2026-09-02 / News

Taylor Austin Dye y la borrachera que no perdona en “Bad Drunk”

00:02 | La artista country deja caer imágenes para una canción sobre esa borrachera que no rompe cosas pero rompe promesas

Hay borracheras y borracheras. Están las que terminan en gritos, en una billetera perdida o en una noche adentro de un patrullero. Y después está la que retrata Taylor Austin Dye en el video musical oficial de su nuevo tema: la que no hace ruido hacia afuera, pero baja las defensas hacia adentro y empuja a buscar a esa persona que, en frío, uno sabe que no conviene.

En "Bad Drunk", la cantante de country construye un narrador que se compara con otros bebedores problemáticos y llega a una conclusión incómoda: el suyo es un problema distinto. No hace falta mucho. Un trago alcanza para marcar un número de Nashville, el 615, y esperar a que esa persona aparezca en el bar. Lo que en estado sobrio suena directamente a mala idea, el beso, la recaída, despertarse al lado de alguien, con alcohol de por medio deja de parecer tan grave. Al día siguiente, ese mismo narrador se mira al espejo y no encuentra mejor palabra que "tonto" para describirse.

El estribillo va al hueso: es un "mal borracho" no porque se ponga violento o pierda el control en público, sino porque mientras sigue tomando, no logra soltar a esa persona.
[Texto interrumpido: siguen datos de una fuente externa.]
(* ===== verification/Wp.v ===== *)
(** * A weakest-precondition calculus

    [wp m db Q]: every run of [m] from the database [db] ends in an outcome and a
    database that satisfy [Q]. Unlike the logics of [World], it says how a run
    ends: [Q] tells a value from an error. *)
From Stdlib Require Import ZArith Lia String List.
From stdpp Require Import base gmap list strings.
From S2P Require Import Prelude GoStrings Errors Tenant World.
Local Open Scope string_scope.

Section Wp.
Context `{Env}.

Definition wp {E A} (m : ST World E A) (db : DB) (Q : Outcome E A -> DB -> Prop) : Prop :=
  forall w, W_db w = db -> Q (fst (m w)) (W_db (snd (m w))).

(** No call into the driver fails. *)
Definition faultless : Prop := forall n, env_fault n = None.

Lemma wp_conseq {E A} (m : ST World E A) db (Q Q' : Outcome E A -> DB -> Prop) :
  wp m db Q -> (forall o db', Q o db' -> Q' o db') -> wp m db Q'.
Proof. intros Hm HQ w Hw. apply HQ, Hm, Hw. Qed.
Lemma wp_and {E A} (m : ST World E A) db (Q Q' : Outcome E A -> DB -> Prop) :
  wp m db Q -> wp m db Q' -> wp m db (fun o db' => Q o db' /\ Q' o db').
Proof. intros H1 H2 w Hw. split; [apply H1, Hw | apply H2, Hw]. Qed.
Lemma wp_ret {E A} (a : A) db (Q : Outcome E A -> DB -> Prop) : Q (Ok a) db -> wp (st_ret a) db Q.
Proof. intros HQ w <-. exact HQ. Qed.
Lemma wp_err {E A} (e : E) db (Q : Outcome E A -> DB -> Prop) : Q (Err e) db -> wp (st_err e) db Q.
Proof. intros HQ w <-. exact HQ. Qed.
Lemma wp_bind {E A B} (m : ST World E A) (k : A -> ST World E B) db (Q : Outcome E B -> DB -> Prop) :
  wp m db (fun o db1 => match o with
                        | Ok a => wp (k a) db1 Q
                        | Err e => Q (Err e) db1
                        | Panic p => Q (Panic p) db1
                        end) ->
  wp (st_bind m k) db Q.
Proof.
  intros Hm w Hw. unfold st_bind. specialize (Hm w Hw).
  destruct (m w) as [[a|e|p] w1]; cbn in *; [apply Hm; reflexivity | exact Hm | exact Hm].
Qed.
Lemma wp_try {E E' A} (m : ST World E A) db (Q : Outcome E' (E + A) -> DB -> Prop) :
  wp m db (fun o db' => match o with
                        | Ok a => Q (Ok (inr a)) db'
                        | Err e => Q (Ok (inl e)) db'
                        | Panic p => Q (Panic p) db'
                        end) ->
  wp (st_try m) db Q.
Proof. intros Hm w Hw. unfold st_try. specialize (Hm w Hw). destruct (m w) as [[a|e|p] w1]; exact Hm. Qed.
Lemma wp_maperr {E E' A} (f : E -> E') (m : ST World E A) db (Q : Outcome E' A -> DB -> Prop) :
  wp m db (fun o db' => match o with
                        | Ok a => Q (Ok a) db'
                        | Err e => Q (Err (f e)) db'
                        | Panic p => Q (Panic p) db'
                        end) ->
  wp (st_maperr f m) db Q.
Proof. intros Hm w Hw. unfold st_maperr. specialize (Hm w Hw). destruct (m w) as [[a|e|p] w1]; exact Hm. Qed.
Lemma wp_tick {E} db (Q : Outcome E nat -> DB -> Prop) : (forall n, Q (Ok n) db) -> wp tick db Q.
Proof. intros HQ w <-. apply HQ. Qed.
Lemma wp_get_db {E} db (Q : Outcome E DB -> DB -> Prop) : Q (Ok db) db -> wp get_db db Q.
Proof. intros HQ w <-. exact HQ. Qed.
Lemma wp_put_db {E} db db' (Q : Outcome E unit -> DB -> Prop) : Q (Ok tt) db' -> wp (put_db db') db Q.
Proof. intros HQ w Hw. exact HQ. Qed.
Lemma wp_time_Now {E} db (Q : Outcome E Z -> DB -> Prop) : (forall n, Q (Ok (env_now n)) db) -> wp time_Now db Q.
Proof. intros HQ w <-. apply HQ. Qed.
Lemma wp_NewV7 {E} db (Q : Outcome E uuid -> DB -> Prop) :
  (forall n, Q (Ok (env_uuid n db)) db) -> wp NewV7 db Q.
Proof. intros HQ w <-. apply HQ. Qed.
Lemma wp_others {E} db (Q : Outcome E unit -> DB -> Prop) : quiet -> Q (Ok tt) db -> wp others db Q.
Proof. intros Hq HQ w <-. unfold others, st_bind; cbn. rewrite Hq. exact HQ. Qed.
(** With other sessions at work, what they commit. *)
Lemma wp_others_rely {E} db (Q : Outcome E unit -> DB -> Prop) :
  (forall n, Q (Ok tt) (env_other n db)) -> wp others db Q.
Proof. intros HQ w <-. apply HQ. Qed.
Lemma wp_from_tenant cx tc db (Q : Outcome Error Tenant -> DB -> Prop) :
  From_ cx = inr tc -> Q (Ok tc) db -> wp (from_tenant cx) db Q.
Proof. intros F HQ. unfold from_tenant. rewrite F. apply wp_ret, HQ. Qed.

(** A driver call gives nothing, or the fault it met. *)
Lemma wp_driver_call db (Q : Outcome Error unit -> DB -> Prop) :
  Q (Ok tt) db -> (~ faultless -> forall msg, Q (Err (ESqlite OtherCode msg)) db) -> wp driver_call db Q.
Proof.
  intros HQ HF w <-. unfold driver_call, st_bind; cbn. destruct (env_fault (W_step w)) as [msg|] eqn:E; cbn.
  - apply HF. intros Hf. rewrite Hf in E. discriminate.
  - exact HQ.
Qed.
Lemma wp_exec_stmt (stmt : Statement) db (Q : Outcome Error nat -> DB -> Prop) :
  match stmt db with
  | inl (code, msg) => Q (Err (ESqlite code msg)) db
  | inr (db', n) => Q (Ok n) db'
  end ->
  (~ faultless -> forall msg, Q (Err (ESqlite OtherCode msg)) db) -> wp (exec_stmt stmt) db Q.
Proof.
  intros HQ HF. unfold exec_stmt. apply wp_bind, wp_driver_call; [|exact HF].
  apply wp_bind, wp_get_db. destruct (stmt db) as [[c m]|[db' n]]; [apply wp_err, HQ|].
  apply wp_bind, wp_put_db, wp_ret, HQ.
Qed.
Lemma wp_query {A} op (q : DB -> A) db (Q : Outcome Error A -> DB -> Prop) :
  Q (Ok (q db)) db -> (~ faultless -> forall msg, Q (Err (EWrap op (ESqlite OtherCode msg))) db) ->
  wp (query op q) db Q.
Proof.
  intros HQ HF. unfold query. apply wp_bind, wp_maperr, wp_driver_call; [|exact HF].
  apply wp_bind, wp_get_db, wp_ret, HQ.
Qed.
Lemma wp_read_tx {A} pkg cx tc (body : Tenant -> M A) db (Q : Outcome Error A -> DB -> Prop) :
  calm cx -> From_ cx = inr tc -> wp (body tc) db Q ->
  (~ faultless -> forall msg, Q (Err (EWrap (pkg ++ ".sqlite: begin") (ESqlite OtherCode msg))) db) ->
  wp (read_tx pkg cx body) db Q.
Proof.
  intros Hc F Hb HF. unfold read_tx. apply wp_bind, (wp_from_tenant _ tc); [exact F|].
  destruct (cx_tx cx) eqn:Ex; [exact Hb|].
  assert (Hq : quiet) by (destruct Hc; congruence || assumption).
  apply wp_bind, wp_others; [exact Hq|]. apply wp_bind, wp_maperr, wp_driver_call; [exact Hb | exact HF].
Qed.
Lemma wp_or_rollback {E A} (m : ST World E A) db (Q : Outcome E A -> DB -> Prop) :
  wp m db (fun o db' => match o with Ok a => Q (Ok a) db' | o => Q o db end) -> wp (or_rollback m) db Q.
Proof.
  intros Hm w <-. specialize (Hm w eq_refl). unfold or_rollback. destruct (m w) as [[a|e|p] w1]; exact Hm.
Qed.
(** A unit of work: in a faultless environment, its body. *)
Lemma wp_in_tx {E A} inj b c (body : ST World E A) db (Q : Outcome E A -> DB -> Prop) :
  quiet ->
  wp body db (fun o db' => match o with Ok a => Q (Ok a) db' | o => Q o db end) ->
  (~ faultless -> forall e, Q (Err (inj e)) db) -> wp (in_tx inj b c body) db Q.
Proof.
  intros Hq Hb HF. unfold in_tx. apply wp_bind, wp_others; [exact Hq|].
  apply wp_bind, wp_maperr, wp_driver_call; [|intros Hf msg; apply (HF Hf)].
  apply wp_or_rollback, wp_bind. eapply wp_conseq; [exact Hb|]. intros [a|e|p] db' HQ; [|exact HQ ..].
  apply wp_bind, wp_maperr, wp_driver_call; [apply wp_ret, HQ | intros Hf msg; apply (HF Hf)].
Qed.
Lemma wp_RunInTx {E A} inj cx (fn : Ctx -> ST World E A) db (Q : Outcome E A -> DB -> Prop) :
  quiet -> cx_tx cx = false ->
  wp (fn (WithTx cx)) db (fun o db' => match o with Ok a => Q (Ok a) db' | o => Q o db end) ->
  (~ faultless -> forall e, Q (Err (inj e)) db) -> wp (RunInTx inj cx fn) db Q.
Proof. intros Hq Hx Hb HF. unfold RunInTx. rewrite Hx. apply wp_in_tx; assumption. Qed.
Lemma wp_write_tx {A} pkg cx tc (body : Tenant -> M A) db (Q : Outcome Error A -> DB -> Prop) :
  calm cx -> From_ cx = inr tc ->
  wp (body tc) db (fun o db' => match o with Ok a => Q (Ok a) db' | o => Q o db /\ Q o db' end) ->
  (~ faultless -> forall e, Q (Err e) db) -> wp (write_tx pkg cx body) db Q.
Proof.
  intros Hc F Hb HF. unfold write_tx. apply wp_bind, (wp_from_tenant _ tc); [exact F|].
  destruct (cx_tx cx) eqn:Ex.
  - eapply wp_conseq; [exact Hb|]. intros [a|e|p] db'; tauto.
  - apply wp_in_tx; [destruct Hc; congruence || assumption | | exact HF].
    eapply wp_conseq; [exact Hb|]. intros [a|e|p] db'; tauto.
Qed.

(** What every run of [m] does in the other logics, as a precondition. *)
Lemma wp_preserves {E A} (R : DB -> DB -> Prop) (m : ST World E A) db :
  preserves (on_db R) m -> wp m db (fun _ db' => R db db').
Proof. intros Hm w <-. apply (Hm w). Qed.
Lemma wp_commits {E A} (Q : A -> DB -> DB -> Prop) (m : ST World E A) db :
  commits Q m -> wp m db (fun o db' => match o with Ok a => Q a db db' | _ => db' = db end).
Proof.
  intros [H1 H2] w <-. specialize (H1 w). specialize (H2 w).
  destruct (m w) as [[a|e|p] w1]; cbn in *; [auto | apply H2; discriminate ..].
Qed.
End Wp.
Definition IntN (n : Z) : M Z := let* k := tick in st_ret (slug_draw k mod n).
Definition slug_Generate : M string :=
  let* a := IntN (Z.of_nat (List.length adjectives)) in
  let* n := IntN (Z.of_nat (List.length nouns)) in
  let* s := IntN (suffixMax - suffixMin + 1) in
  st_ret (Generate (Z.to_nat a) (Z.to_nat n) s).
Fixpoint retry_from {A} (attempts : nat) (taken : Error -> bool) (create : string -> M A) (last : Error) : M A :=
  match attempts with
  | O => st_err last
  | S rest =>
    let* candidate := slug_Generate in
    let* r := st_try (create candidate) in
    match r with
    | inr v => st_ret v
    | inl err => if taken err then retry_from rest taken create err else st_err err
    end
  end.
Definition Retry {A} (attempts : nat) (taken : Error -> bool) (create : string -> M A) : M A :=
  retry_from (Nat.max attempts 1) taken create (EText "").
End Slugs.

(** ** The organisations' service *)
Section OrgService.
Context `{Env, SlugDraws, OrgCaps, RemovalHooks}.

Definition adoptSingleton (existing : Org) (ownerID : uuid) : M Org :=
  let* existing :=
    (if og_System existing then st_ret existing else
     let o := org_set_system existing in
     let* r := st_try (org_Save o) in
     match r with
     | inl e => if IsSystemOrgExists e then st_err e else unexpected "org.BootstrapSingleton: Save" e
     | inr _ => st_ret o
     end) in
  let* r := st_try (store_MembershipOf (og_ID existing) ownerID) in
  match r with
  | inr m =>
    if mb_System m then st_ret existing else
    let* r := st_try (SaveMembership (member_set_system m)) in
    match r with
    | inl e => unexpected "org.BootstrapSingleton: SaveMembership" e
    | inr _ => st_ret existing
    end
  | inl e =>
    if negb (IsMembershipMissing e) && negb (IsOrgNotFound e) then unexpected "org.BootstrapSingleton: MembershipOf" e else
    let* now := time_Now in
    match NewMembership now (og_ID existing) ownerID RoleOwner with
    | inl e => st_err (EOrg e)
    | inr m =>
      let* r := st_try (SaveMembership (member_set_system m)) in
      match r with
      | inl e => unexpected "org.BootstrapSingleton: SaveMembership" e
      | inr _ => st_ret existing
      end
    end
  end.

(** [NewOrg] draws its id and its clock reading once the slug and the name pass. *)
Definition draw_org (slug name : string) (ownerID : uuid) : M Org :=
  match NewOrg uuid_Nil 0 slug name ownerID with
  | inl e => st_err (EOrg e)
  | inr o =>
    let* id := NewV7 in
    let* now := time_Now in
    st_ret (mkOrg id (og_Slug o) (og_Name o) (og_OwnerID o) now (og_System o))
  end.
(* ===== verification/OrgTheory.v ===== *)
(** * What the operations of organisations and projects keep

    One walk over the services for any relation their statements step within, and the
    tables' own invariant: unique slugs that validate, one system organisation, one
    system project per organisation, members with known roles. *)
From Stdlib Require Import ZArith Lia String List.
From stdpp Require Import base gmap list strings.
From S2P Require Import Prelude GoStrings Errors Tenant Org World OrgService.
Local Open Scope string_scope.

(** ** The walk

    [J] is what the tables satisfy throughout, [okO] and [okP] what it gives of each
    organisation and project; the hooks of a removal step within [R] too. *)
Section Walk.
Context `{Env, SlugDraws, OrgCaps, RemovalHooks} (R : DB -> DB -> Prop) `{!PreOrder R}.
Context (J : DB -> Prop) (okO : Org -> Prop) (okP : Project -> Prop) (hookable : Ctx -> uuid -> Prop).
Hypothesis rely : forall n db, R db (env_other n db).
Hypothesis J_stable : stable R J.
Hypothesis J_org : forall db id o, J db -> db_org_rows db !! id = Some o -> okO o.
Hypothesis J_project : forall db id p, J db -> db_project_rows db !! id = Some p -> okP p.
Hypothesis org_step : forall o db db' n, J db -> okO o -> org_upsert o db = inr (db', n) -> R db db'.
Hypothesis member_step : forall m db db' n, J db -> member_upsert m db = inr (db', n) -> R db db'.
Hypothesis removal_step : forall o u db db' n, J db -> member_delete o u db = inr (db', n) -> R db db'.
Hypothesis project_step : forall tc p db db' n, J db -> okP p -> project_upsert tc p db = inr (db', n) -> R db db'.
Hypothesis hooks_step : forall fn, In fn onRemoved -> forall cx o u, hookable cx o -> rg R J (fn cx o u) (fun _ _ => True).
Hypothesis new_org : forall id now slug name owner o b, NewOrg uuid_Nil 0 slug name owner = inr o ->
  okO (mkOrg id (og_Slug o) (og_Name o) (og_OwnerID o) now b).
Hypothesis system_okO : forall o, okO o -> okO (org_set_system o).
Hypothesis rename_okO : forall o name o', okO o -> Org_Rename o name = inr o' -> okO o'.
Hypothesis new_project : forall id now o slug name p b, Project_New uuid_Nil 0 o slug name = inr p ->
  okP (mkProject id (pj_OrgID p) (pj_Slug p) (pj_Name p) now b).
Hypothesis system_okP : forall p, okP p -> okP (project_set_system true p).
Hypothesis rename_okP : forall p name p', okP p -> Project_Rename p name = inr p' -> okP p'.

(** A program under [J], whose value satisfies a fact of its own. *)
Definition gives {E A} (Q : A -> Prop) (m : ST World E A) : Prop := rg R J m (fun a db => J db /\ Q a).
Lemma gives_ret {E A} (a : A) (Q : A -> Prop) : Q a -> gives Q (@st_ret World E A a).
Proof. intros HQ. apply rg_ret; auto. Qed.
Lemma gives_err {E A} (e : E) (Q : A -> Prop) : gives Q (st_err e).
Proof. apply rg_err; exact _. Qed.
Lemma gives_unexpected {A} op e (Q : A -> Prop) : gives Q (unexpected op e).
Proof. apply gives_err. Qed.
Lemma gives_bind {E A B} (m : ST World E A) (k : A -> ST World E B) Q Q' :
  gives Q m -> (forall a, Q a -> gives Q' (k a)) -> gives Q' (st_bind m k).
Proof. intros Hm Hk. eapply rg_bind; [exact _ | exact Hm|]. intros a w [Hw Ha]. exact (Hk a Ha w Hw). Qed.
Definition okR {A} (Q : A -> Prop) {X} (r : X + A) : Prop := match r with inr a => Q a | inl _ => True end.
Lemma gives_try {E E' A} (m : ST World E A) Q : gives Q m -> gives (okR Q) (st_try (E':=E') m).
Proof.
  intros Hm. eapply rg_conseq; [apply rg_try; [exact J_stable | exact Hm] | auto|].
  intros [e|a] db; cbn; tauto.
Qed.
Lemma gives_any {E A} (m : ST World E A) : rg R J m (fun _ _ => True) -> gives (fun _ => True) m.
Proof. intros Hm w Hw. destruct (Hm w Hw) as [HR _]. split; [exact HR|]. intros a _. split; [exact (J_stable _ _ HR Hw) | exact I]. Qed.
Lemma gives_pres {E A} (m : ST World E A) : preserves (on_db R) m -> gives (fun _ => True) m.
Proof. intros Hm. apply gives_any. intros w _. split; [apply Hm | auto]. Qed.
Lemma gives_weak {E A} (m : ST World E A) (Q Q' : A -> Prop) : (forall a, Q a -> Q' a) -> gives Q m -> gives Q' m.
Proof. intros HQ Hm. eapply rg_conseq; [exact Hm | auto|]. intros a db [? ?]; auto. Qed.
Lemma gives_stmt stmt : (forall db db' n, J db -> stmt db = inr (db', n) -> R db db') -> gives (fun _ => True) (on_pool (exec_stmt stmt)).
Proof.
  intros Hs. unfold on_pool. eapply gives_bind; [apply gives_pres, pres_others, rely|]. intros u _.
  apply gives_any, (rg_exec_stmt R). exact Hs.
Qed.
Lemma gives_query {A} op (q : DB -> A) (Q : A -> Prop) : (forall db, J db -> Q (q db)) -> gives Q (on_pool (query op q)).
Proof.
  intros Hq. unfold on_pool. eapply gives_bind; [apply gives_pres, pres_others, rely|]. intros u _.
  apply (rg_query R). intros db Hdb. auto.
Qed.
Lemma gives_maperr {E E' A} (f : E -> E') (m : ST World E A) Q : gives Q m -> gives Q (st_maperr f m).
Proof. apply (rg_maperr R). Qed.
Lemma gives_tenant cx : gives (fun tc => From_ cx = inr tc) (from_tenant cx).
Proof. unfold from_tenant. destruct (From_ cx) as [e|tc]; [apply gives_err | apply gives_ret; reflexivity]. Qed.
Lemma gives_now {E} : gives (fun _ => True) (time_Now (E:=E)).
Proof. apply gives_pres, pres_time_Now; exact _. Qed.
Lemma gives_id {E} : gives (fun _ => True) (NewV7 (E:=E)).
Proof. apply gives_pres, pres_NewV7; exact _. Qed.
(* ===== verification/AccountService.v ===== *)
(** * Accounts: stores, services and logins
    ([internal/user], [internal/invite], [internal/onboard], [internal/auth], [internal/platform/authn])

    The tables [users], [invites] and [bootstrap], whose stores run each statement on the
    pool; the users' service; the invites' workflows; onboarding of the deployment and of a
    signed-in user; the two logins; and the chain of authenticators behind an RPC. *)
From Stdlib Require Import ZArith Lia String Ascii List.
From stdpp Require Import base gmap list strings.
From S2P Require Import Prelude GoStrings Errors Encoding Ledger Tenant Org ApiKey Password Account World OrgService ApiKeyService.
Local Open Scope string_scope.
Local Open Scope Z_scope.
(** Over any number of moves. *)
Lemma entry_steps_ok id r r' :
  rtc (entry_step id) (Some r) (Some r') -> row_ok r -> row_ok r' /\ identity r' = identity r.
Proof.
  intros Hs. remember (Some r) as x eqn:Ex. remember (Some r') as y eqn:Ey.
  revert r Ex. induction Hs as [x|x y z Hxy Hyz IH]; intros r Ex Hr.
  - simplify_eq. auto.
  - destruct Hxy as [r0 Hb|r0 r1 Hm]; simplify_eq.
    destruct (IH eq_refl r1 eq_refl) as [H1 H2]; [eapply row_step_ok; eauto|].
    split; [exact H1|]. rewrite H2. apply row_step_identity, Hm.
Qed.
Lemma entry_steps_born id r' : rtc (entry_step id) None (Some r') -> row_ok r'.
Proof.
  intros Hs. inversion Hs as [|? y ? Hxy Hyz]; subst. inversion Hxy as [r Hb|]; subst.
  eapply (entry_steps_ok id r); [exact Hyz | eapply born_ok, Hb].
Qed.
Lemma entry_steps_some id r y : rtc (entry_step id) (Some r) y -> exists r', y = Some r'.
Proof.
  intros Hs. remember (Some r) as x eqn:Ex. revert r Ex.
  induction Hs as [x|x y z Hxy Hyz IH]; intros r Ex; [eauto|].
  destruct Hxy; simplify_eq. eauto.
Qed.
(** No move leaves a delivered row. *)
Lemma delivered_stuck r r' : row_status r = StatusDelivered -> ~ row_step r r'.
Proof. intros Hr Hs. destruct Hs; rewrite Hr in *; discriminate. Qed.
Lemma entry_steps_delivered id r y :
  row_status r = StatusDelivered -> rtc (entry_step id) (Some r) y -> y = Some r.
Proof.
  intros Hr Hs. inversion Hs as [|? y' ? Hxy Hyz]; subst; [reflexivity|].
  inversion Hxy; subst. exfalso. eapply delivered_stuck; eauto.
Qed.

(** ** A concrete worker *)

Definition demo_sweeping : Sweeping := {| sw_rand := fun n => Z.of_nat n; sw_done := fun _ => false |}.
Definition demo_deliverer : Deliverer := {| Deliver := fun _ e =>
  if String.eqb (ob_Target e) "down" then st_err "connection refused" else st_ret tt |}.
Definition demo_entry (id : uuid) (target : string) : Entry :=
  mkEntry id 7 1 2 target "{}" 0 zero_Time "" "" 0.
Definition demo_opts : WorkerOpts := mkWorkerOpts 0 0 0 0.
Definition demo_outbox (ops : list (Ctx * OutboxOp)) : World :=
  @outbox_session demo_env demo_sweeping demo_deliverer ops demo_world.
Definition queued_world : World :=
  demo_outbox [(demo_cx, OpEnqueue (demo_entry 50 "up")); (demo_cx, OpEnqueue (demo_entry 51 "down"))].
El alcohol, en esta historia, no saca al personaje descontrolado a la calle; lo vuelve insistente con un deseo que ya conoce de memoria y que, despierto, preferiría no alimentar.

Con tono de crónica country, "Bad Drunk" describe un ciclo que a muchos les va a sonar conocido: la copa, el mensaje, la noche compartida y la resaca de arrepentimiento que llega con el sol. Dye no lo romantiza ni lo carga de drama de más. Simplemente lo nombra, y ahí está buena parte de la fuerza tanto de la canción como del video que la acompaña.
 


Oriunda de los valles y colinas del este de Kentucky y hoy radicada en Nashville, Taylor Austin Dye se perfila como una de las voces jóvenes más prometedoras del country actual. Su estilo, directo y sin vueltas, bebe de las raíces más rebeldes del género. Sus seguidores, que se hacen llamar "Ride or Dye", suelen describir sus canciones como atrevidas, seguras de sí mismas y auténticas: tres palabras que tanto la canción como su video parecen confirmar de punta a punta.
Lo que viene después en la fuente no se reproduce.